INPUT DATA:
━━━━━━━━━━
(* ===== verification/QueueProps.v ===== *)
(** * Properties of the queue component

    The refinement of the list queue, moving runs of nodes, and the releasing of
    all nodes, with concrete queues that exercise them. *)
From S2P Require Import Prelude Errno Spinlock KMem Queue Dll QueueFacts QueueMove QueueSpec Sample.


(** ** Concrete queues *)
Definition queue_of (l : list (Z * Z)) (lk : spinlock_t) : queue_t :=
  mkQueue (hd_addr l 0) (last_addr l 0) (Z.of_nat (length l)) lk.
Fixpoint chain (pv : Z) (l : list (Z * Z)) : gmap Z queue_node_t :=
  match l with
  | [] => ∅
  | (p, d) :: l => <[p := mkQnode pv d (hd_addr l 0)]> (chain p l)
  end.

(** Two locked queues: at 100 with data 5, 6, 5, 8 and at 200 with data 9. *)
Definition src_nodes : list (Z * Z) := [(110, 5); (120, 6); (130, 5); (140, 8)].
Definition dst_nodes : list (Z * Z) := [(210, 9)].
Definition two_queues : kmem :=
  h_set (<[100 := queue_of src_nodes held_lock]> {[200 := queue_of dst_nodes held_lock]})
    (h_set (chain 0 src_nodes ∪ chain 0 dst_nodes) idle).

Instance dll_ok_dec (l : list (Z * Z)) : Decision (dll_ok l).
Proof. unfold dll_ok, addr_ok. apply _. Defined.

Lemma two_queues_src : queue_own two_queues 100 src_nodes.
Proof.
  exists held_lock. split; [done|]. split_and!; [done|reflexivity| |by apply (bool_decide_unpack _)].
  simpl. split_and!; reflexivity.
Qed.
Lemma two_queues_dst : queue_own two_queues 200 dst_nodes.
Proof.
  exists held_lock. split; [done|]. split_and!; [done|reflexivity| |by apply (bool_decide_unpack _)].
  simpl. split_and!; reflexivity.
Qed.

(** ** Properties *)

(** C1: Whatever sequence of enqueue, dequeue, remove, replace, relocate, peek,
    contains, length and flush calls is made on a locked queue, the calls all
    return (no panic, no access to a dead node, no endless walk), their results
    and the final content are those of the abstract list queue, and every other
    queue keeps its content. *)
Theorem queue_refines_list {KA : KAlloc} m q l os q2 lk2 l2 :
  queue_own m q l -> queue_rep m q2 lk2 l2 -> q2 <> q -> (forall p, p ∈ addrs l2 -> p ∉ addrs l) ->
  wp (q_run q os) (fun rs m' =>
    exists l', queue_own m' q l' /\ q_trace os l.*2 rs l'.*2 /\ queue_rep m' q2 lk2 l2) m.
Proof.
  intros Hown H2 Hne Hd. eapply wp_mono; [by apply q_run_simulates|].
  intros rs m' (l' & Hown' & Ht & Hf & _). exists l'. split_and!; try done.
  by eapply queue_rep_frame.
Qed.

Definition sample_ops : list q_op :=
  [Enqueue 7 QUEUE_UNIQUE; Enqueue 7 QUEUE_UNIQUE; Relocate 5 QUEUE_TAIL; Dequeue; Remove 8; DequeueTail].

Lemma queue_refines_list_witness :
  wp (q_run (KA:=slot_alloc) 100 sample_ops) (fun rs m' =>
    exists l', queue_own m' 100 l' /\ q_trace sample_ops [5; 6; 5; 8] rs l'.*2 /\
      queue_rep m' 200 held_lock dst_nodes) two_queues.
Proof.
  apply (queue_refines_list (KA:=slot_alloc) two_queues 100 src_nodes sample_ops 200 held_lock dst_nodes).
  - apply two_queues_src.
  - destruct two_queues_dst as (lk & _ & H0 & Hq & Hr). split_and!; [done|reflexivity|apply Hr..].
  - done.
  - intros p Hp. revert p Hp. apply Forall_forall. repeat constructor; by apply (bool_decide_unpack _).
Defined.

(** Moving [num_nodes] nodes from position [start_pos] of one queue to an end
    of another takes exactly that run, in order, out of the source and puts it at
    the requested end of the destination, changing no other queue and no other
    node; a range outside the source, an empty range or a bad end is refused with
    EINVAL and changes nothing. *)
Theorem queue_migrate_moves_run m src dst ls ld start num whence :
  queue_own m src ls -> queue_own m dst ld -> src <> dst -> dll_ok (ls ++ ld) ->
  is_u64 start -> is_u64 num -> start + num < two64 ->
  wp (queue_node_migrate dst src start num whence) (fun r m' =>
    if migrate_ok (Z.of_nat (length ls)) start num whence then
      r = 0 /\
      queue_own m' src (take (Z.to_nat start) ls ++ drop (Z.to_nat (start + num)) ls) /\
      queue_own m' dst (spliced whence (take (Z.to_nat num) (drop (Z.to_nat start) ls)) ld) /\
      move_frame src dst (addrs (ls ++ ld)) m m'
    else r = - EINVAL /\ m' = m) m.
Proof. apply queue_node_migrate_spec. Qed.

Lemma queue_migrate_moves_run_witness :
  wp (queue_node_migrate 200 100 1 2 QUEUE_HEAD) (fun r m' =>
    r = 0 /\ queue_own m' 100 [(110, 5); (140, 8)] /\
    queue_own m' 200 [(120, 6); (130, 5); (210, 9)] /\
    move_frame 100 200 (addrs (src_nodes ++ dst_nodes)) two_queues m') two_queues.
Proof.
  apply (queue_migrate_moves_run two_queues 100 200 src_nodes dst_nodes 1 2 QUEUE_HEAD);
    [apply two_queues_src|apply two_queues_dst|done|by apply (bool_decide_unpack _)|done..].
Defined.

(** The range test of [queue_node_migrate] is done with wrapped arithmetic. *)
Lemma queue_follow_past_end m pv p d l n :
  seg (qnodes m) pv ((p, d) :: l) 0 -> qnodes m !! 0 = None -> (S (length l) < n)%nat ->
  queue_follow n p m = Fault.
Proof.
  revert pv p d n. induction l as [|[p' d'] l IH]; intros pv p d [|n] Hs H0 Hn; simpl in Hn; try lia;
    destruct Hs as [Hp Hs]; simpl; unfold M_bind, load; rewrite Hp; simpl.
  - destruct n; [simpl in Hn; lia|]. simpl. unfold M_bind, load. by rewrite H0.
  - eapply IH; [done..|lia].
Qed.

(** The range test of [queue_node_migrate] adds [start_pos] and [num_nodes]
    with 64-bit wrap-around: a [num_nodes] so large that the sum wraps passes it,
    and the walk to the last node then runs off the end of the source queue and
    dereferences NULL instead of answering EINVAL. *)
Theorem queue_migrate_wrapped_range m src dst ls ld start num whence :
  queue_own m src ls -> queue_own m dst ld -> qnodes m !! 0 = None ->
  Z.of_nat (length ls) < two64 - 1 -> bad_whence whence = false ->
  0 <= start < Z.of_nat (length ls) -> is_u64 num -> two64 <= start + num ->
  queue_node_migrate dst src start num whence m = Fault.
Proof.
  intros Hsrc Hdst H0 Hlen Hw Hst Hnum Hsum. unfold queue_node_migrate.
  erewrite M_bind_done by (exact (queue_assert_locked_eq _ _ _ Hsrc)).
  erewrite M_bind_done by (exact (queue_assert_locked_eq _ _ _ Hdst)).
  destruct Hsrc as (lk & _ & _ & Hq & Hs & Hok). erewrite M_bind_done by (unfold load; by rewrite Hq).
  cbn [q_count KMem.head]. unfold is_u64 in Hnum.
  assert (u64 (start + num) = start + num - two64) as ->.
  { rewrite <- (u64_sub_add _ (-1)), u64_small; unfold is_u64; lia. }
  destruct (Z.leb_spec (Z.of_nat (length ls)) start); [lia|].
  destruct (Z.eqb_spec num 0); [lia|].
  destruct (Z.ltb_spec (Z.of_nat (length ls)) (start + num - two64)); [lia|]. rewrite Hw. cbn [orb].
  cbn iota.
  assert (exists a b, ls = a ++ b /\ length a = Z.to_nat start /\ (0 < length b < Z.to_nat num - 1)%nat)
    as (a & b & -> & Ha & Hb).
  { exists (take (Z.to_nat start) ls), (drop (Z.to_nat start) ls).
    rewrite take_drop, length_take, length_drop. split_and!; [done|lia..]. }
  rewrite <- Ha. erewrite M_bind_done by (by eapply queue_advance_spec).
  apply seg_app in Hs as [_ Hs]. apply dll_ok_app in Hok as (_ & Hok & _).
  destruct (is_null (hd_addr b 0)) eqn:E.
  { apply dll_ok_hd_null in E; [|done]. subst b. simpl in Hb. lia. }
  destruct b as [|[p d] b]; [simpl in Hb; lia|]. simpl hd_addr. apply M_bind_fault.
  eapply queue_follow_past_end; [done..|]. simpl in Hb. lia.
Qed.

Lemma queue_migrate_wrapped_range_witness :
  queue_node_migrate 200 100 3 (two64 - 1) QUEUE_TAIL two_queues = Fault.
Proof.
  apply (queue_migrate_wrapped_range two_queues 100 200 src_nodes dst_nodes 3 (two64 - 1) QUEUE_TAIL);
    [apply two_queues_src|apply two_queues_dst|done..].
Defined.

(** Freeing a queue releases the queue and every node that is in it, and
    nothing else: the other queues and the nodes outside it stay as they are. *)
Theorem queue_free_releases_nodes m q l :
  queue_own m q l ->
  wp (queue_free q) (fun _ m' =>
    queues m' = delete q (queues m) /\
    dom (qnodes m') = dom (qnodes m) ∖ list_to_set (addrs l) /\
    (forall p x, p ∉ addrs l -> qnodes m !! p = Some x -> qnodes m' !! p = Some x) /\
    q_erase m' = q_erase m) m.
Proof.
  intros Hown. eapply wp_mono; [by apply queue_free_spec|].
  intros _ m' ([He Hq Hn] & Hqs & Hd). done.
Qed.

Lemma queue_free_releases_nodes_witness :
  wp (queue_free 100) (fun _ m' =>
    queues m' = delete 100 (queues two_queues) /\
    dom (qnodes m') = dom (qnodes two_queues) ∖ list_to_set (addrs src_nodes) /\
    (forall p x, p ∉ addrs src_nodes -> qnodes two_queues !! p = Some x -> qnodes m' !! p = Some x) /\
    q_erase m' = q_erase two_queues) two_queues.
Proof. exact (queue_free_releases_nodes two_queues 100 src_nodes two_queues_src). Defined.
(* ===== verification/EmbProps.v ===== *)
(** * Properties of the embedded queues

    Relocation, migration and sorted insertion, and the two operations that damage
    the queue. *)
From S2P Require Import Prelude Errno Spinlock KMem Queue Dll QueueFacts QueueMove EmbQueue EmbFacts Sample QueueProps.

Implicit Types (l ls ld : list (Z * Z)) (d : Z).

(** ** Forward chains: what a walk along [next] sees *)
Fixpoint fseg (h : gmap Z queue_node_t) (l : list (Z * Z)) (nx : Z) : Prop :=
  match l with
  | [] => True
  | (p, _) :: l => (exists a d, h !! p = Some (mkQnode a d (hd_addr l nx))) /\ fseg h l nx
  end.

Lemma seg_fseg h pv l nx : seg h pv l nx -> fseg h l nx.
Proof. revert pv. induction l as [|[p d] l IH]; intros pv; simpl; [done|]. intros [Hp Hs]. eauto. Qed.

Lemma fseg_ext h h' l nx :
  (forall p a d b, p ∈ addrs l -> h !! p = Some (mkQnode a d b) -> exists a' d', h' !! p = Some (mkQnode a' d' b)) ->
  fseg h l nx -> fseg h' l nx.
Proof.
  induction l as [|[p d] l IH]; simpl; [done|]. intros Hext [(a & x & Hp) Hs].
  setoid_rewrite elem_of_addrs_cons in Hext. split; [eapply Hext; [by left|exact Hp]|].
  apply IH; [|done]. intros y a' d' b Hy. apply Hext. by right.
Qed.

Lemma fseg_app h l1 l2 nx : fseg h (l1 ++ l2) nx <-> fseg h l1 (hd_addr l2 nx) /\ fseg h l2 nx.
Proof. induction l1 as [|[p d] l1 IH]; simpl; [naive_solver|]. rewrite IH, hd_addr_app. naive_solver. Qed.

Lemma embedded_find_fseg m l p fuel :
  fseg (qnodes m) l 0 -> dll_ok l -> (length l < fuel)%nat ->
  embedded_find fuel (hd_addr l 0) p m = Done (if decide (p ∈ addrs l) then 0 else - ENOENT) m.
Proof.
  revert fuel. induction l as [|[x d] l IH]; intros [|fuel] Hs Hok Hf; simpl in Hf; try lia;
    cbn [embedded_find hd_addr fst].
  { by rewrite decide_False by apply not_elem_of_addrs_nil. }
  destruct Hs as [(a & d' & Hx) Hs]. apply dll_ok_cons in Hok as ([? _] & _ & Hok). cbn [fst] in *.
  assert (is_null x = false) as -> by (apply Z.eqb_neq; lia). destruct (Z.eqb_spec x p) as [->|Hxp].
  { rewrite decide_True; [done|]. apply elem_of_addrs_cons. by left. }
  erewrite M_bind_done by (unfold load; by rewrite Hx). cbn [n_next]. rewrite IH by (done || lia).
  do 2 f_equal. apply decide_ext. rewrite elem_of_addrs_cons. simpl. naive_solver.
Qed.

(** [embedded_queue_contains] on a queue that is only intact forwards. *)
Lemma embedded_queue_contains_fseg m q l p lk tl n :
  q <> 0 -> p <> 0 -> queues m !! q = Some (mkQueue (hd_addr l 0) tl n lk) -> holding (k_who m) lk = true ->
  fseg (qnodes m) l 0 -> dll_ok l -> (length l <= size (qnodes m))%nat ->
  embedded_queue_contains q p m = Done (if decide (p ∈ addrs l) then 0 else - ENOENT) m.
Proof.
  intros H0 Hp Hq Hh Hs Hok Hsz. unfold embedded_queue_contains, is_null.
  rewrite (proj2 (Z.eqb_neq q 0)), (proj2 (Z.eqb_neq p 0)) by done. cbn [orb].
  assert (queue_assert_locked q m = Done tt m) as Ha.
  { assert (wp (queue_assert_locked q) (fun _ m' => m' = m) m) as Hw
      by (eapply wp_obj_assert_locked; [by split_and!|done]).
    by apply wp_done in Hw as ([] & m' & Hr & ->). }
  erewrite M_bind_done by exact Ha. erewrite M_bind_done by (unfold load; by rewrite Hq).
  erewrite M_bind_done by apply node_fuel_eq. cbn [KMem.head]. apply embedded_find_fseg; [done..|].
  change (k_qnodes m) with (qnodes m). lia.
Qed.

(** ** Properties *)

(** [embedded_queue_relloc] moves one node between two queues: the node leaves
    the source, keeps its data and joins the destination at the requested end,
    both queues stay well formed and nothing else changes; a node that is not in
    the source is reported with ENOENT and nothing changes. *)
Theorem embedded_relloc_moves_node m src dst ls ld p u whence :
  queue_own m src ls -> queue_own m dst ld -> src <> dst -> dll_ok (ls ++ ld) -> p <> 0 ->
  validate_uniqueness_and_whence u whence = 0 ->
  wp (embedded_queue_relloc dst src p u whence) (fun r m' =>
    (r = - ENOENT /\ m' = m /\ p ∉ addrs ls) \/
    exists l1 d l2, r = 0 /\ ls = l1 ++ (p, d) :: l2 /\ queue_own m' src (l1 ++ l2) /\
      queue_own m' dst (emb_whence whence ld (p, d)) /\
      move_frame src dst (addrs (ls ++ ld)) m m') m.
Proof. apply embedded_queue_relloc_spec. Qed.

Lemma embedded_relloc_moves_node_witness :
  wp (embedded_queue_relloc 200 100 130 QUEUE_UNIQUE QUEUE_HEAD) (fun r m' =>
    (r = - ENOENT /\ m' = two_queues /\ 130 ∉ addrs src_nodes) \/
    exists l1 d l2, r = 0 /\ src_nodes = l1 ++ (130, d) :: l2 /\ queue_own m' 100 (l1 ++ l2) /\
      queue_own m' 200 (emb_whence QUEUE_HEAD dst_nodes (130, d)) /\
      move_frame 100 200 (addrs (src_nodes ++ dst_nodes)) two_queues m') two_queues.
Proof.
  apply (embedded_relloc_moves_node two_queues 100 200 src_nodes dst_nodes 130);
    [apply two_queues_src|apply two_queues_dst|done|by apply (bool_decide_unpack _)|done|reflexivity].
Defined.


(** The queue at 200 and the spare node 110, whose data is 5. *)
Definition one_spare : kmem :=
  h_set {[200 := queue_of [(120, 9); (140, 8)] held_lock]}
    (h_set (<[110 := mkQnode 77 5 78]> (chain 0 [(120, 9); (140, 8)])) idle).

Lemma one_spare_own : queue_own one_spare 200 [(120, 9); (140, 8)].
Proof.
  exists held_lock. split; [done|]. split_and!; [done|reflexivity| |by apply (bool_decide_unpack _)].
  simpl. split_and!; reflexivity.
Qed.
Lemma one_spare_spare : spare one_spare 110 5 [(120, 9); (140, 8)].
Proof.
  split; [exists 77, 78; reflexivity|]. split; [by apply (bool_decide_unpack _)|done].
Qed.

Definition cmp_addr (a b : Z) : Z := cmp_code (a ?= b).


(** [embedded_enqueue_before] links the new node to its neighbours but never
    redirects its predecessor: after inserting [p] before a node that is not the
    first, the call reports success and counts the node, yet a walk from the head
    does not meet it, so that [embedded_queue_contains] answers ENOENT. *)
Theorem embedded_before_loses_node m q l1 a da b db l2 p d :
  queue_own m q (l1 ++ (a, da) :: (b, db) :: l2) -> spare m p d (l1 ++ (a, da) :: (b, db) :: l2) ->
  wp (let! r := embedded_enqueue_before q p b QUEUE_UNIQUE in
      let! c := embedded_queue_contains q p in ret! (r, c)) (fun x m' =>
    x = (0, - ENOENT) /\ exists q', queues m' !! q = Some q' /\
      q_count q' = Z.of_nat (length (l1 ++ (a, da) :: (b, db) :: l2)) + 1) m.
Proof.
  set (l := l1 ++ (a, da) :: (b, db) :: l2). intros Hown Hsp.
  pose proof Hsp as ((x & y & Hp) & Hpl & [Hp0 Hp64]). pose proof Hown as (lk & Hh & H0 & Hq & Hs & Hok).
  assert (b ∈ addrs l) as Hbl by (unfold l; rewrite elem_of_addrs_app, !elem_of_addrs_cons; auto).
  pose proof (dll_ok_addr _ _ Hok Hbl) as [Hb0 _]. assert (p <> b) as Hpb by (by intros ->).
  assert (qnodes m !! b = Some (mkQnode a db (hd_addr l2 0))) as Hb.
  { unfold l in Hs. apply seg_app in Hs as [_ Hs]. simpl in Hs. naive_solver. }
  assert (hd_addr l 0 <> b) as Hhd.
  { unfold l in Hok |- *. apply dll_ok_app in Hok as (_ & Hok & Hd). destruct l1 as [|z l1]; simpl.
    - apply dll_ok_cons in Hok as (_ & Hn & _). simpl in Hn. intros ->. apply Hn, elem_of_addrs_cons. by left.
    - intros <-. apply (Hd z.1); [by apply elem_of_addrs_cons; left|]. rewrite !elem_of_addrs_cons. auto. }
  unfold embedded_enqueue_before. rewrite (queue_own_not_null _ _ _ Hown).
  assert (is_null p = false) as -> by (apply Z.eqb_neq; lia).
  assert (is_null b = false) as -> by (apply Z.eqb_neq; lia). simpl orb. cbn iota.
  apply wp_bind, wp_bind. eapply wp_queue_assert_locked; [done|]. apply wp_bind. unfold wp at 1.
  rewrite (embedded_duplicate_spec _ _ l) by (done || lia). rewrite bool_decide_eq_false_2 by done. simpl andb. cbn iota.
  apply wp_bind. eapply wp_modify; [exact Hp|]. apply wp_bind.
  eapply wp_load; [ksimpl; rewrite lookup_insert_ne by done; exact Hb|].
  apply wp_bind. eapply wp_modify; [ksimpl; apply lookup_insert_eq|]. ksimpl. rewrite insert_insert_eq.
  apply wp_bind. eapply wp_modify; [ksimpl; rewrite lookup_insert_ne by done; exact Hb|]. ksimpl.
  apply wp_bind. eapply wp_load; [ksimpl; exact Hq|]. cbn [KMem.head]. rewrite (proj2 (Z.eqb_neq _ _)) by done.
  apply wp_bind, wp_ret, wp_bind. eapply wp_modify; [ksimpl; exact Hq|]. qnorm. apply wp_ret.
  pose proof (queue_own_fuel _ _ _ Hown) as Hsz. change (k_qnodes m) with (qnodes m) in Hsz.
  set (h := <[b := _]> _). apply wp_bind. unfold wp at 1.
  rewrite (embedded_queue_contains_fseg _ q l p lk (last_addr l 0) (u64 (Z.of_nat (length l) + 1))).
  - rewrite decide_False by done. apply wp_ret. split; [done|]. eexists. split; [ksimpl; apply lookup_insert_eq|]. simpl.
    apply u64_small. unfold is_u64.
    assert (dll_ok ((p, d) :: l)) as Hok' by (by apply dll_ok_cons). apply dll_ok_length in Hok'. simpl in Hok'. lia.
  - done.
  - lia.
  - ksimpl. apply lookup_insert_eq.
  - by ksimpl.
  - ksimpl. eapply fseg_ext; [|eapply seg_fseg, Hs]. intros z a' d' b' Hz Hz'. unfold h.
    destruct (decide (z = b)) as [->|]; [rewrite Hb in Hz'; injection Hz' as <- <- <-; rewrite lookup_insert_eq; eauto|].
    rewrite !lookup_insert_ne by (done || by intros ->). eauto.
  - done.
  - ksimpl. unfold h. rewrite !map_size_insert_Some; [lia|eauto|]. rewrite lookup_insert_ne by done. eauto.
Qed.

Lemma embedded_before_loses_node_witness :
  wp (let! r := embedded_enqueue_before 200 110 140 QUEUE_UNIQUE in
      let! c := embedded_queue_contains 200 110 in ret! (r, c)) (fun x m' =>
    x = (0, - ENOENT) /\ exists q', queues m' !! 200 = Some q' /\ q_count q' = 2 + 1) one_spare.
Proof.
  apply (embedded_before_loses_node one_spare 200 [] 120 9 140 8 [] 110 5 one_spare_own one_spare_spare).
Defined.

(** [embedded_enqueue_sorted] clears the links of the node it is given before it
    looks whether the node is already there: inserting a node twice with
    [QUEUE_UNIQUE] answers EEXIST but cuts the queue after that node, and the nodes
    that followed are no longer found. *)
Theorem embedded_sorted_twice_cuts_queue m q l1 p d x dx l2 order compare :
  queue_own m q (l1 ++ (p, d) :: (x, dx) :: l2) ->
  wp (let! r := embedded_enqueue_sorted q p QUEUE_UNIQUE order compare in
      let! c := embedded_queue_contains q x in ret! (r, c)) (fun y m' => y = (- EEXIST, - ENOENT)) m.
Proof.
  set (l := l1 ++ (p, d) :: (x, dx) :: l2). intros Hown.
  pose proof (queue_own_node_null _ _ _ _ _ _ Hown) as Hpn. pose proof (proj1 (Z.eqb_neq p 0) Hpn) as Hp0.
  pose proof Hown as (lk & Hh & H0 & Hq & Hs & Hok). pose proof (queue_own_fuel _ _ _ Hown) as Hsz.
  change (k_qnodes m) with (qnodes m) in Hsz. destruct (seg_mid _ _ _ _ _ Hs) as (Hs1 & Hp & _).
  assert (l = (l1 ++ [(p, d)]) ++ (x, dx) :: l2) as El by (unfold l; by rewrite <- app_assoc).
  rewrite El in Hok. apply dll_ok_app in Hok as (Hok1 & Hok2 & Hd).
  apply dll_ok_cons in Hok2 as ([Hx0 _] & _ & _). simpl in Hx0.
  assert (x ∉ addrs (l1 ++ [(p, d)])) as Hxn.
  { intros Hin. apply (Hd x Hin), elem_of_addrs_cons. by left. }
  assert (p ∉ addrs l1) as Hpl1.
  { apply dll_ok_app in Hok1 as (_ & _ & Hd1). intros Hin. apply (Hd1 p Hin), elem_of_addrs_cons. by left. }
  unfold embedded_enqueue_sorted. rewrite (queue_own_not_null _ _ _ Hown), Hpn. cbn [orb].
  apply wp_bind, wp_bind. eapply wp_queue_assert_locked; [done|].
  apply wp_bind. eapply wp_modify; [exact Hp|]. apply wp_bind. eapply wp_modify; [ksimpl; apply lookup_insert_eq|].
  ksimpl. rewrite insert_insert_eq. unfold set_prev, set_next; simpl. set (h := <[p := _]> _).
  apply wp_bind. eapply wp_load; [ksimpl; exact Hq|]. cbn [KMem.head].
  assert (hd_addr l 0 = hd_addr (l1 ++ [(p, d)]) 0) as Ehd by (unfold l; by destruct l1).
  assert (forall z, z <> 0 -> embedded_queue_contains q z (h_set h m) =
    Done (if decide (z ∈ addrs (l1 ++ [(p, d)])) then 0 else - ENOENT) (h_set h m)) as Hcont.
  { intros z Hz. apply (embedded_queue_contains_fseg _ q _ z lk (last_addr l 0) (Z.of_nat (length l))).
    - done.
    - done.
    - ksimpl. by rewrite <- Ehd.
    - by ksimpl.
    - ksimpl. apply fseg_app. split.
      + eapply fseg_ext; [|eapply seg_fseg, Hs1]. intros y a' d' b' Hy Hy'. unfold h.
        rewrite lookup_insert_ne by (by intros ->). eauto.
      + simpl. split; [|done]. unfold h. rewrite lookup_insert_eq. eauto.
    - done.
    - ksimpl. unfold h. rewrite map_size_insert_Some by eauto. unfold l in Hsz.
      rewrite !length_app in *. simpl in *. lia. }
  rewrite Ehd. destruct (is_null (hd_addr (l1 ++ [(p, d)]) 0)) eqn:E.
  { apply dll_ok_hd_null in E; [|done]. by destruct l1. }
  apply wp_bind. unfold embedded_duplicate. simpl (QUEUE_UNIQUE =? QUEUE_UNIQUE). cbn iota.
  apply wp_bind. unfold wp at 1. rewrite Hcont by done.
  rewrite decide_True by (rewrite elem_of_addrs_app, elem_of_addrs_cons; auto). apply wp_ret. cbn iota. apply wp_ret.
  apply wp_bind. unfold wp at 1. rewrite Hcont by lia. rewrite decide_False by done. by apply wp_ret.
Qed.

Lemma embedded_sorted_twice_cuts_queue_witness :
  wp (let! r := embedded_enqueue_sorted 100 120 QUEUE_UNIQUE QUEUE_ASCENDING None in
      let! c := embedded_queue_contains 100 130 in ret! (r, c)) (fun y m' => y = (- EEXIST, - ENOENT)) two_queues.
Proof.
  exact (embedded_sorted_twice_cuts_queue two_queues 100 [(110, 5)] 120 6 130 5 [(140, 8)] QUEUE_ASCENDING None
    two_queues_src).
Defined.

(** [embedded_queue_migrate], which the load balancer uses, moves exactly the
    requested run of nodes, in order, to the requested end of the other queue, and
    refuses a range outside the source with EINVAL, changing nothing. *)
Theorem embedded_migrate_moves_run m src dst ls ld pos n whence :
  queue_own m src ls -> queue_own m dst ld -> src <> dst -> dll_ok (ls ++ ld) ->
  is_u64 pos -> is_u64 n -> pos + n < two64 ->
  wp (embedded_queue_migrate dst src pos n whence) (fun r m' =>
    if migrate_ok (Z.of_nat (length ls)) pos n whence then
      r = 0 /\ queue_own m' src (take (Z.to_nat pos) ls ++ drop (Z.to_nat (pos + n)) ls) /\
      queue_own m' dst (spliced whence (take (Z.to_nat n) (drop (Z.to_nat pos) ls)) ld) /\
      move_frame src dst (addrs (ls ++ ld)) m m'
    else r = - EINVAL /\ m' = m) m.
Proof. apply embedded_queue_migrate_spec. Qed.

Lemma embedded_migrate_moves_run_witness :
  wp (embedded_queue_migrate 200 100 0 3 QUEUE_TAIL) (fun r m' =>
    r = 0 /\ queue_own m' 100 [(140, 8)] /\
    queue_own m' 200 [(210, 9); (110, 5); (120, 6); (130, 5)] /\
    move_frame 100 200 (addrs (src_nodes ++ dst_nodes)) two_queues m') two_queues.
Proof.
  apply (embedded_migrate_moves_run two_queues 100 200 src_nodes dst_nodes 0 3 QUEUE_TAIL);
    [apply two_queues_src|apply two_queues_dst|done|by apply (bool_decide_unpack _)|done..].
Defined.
━━━━━━━━━━
AIM OF THE TASK: Look above for the line holding "(** Moving [num_nodes]" and the line holding "Proof. apply queue_node_migrate_spec. Qed.", then output exactly those two lines and every line between them, nothing more.

FINISHED TASK:
(** Moving [num_nodes] nodes from position [start_pos] of one queue to an end
    of another takes exactly that run, in order, out of the source and puts it at
    the requested end of the destination, changing no other queue and no other
    node; a range outside the source, an empty range or a bad end is refused with
    EINVAL and changes nothing. *)
Theorem queue_migrate_moves_run m src dst ls ld start num whence :
  queue_own m src ls -> queue_own m dst ld -> src <> dst -> dll_ok (ls ++ ld) ->
  is_u64 start -> is_u64 num -> start + num < two64 ->
  wp (queue_node_migrate dst src start num whence) (fun r m' =>
    if migrate_ok (Z.of_nat (length ls)) start num whence then
      r = 0 /\
      queue_own m' src (take (Z.to_nat start) ls ++ drop (Z.to_nat (start + num)) ls) /\
      queue_own m' dst (spliced whence (take (Z.to_nat num) (drop (Z.to_nat start) ls)) ld) /\
      move_frame src dst (addrs (ls ++ ld)) m m'
    else r = - EINVAL /\ m' = m) m.
Proof. apply queue_node_migrate_spec. Qed.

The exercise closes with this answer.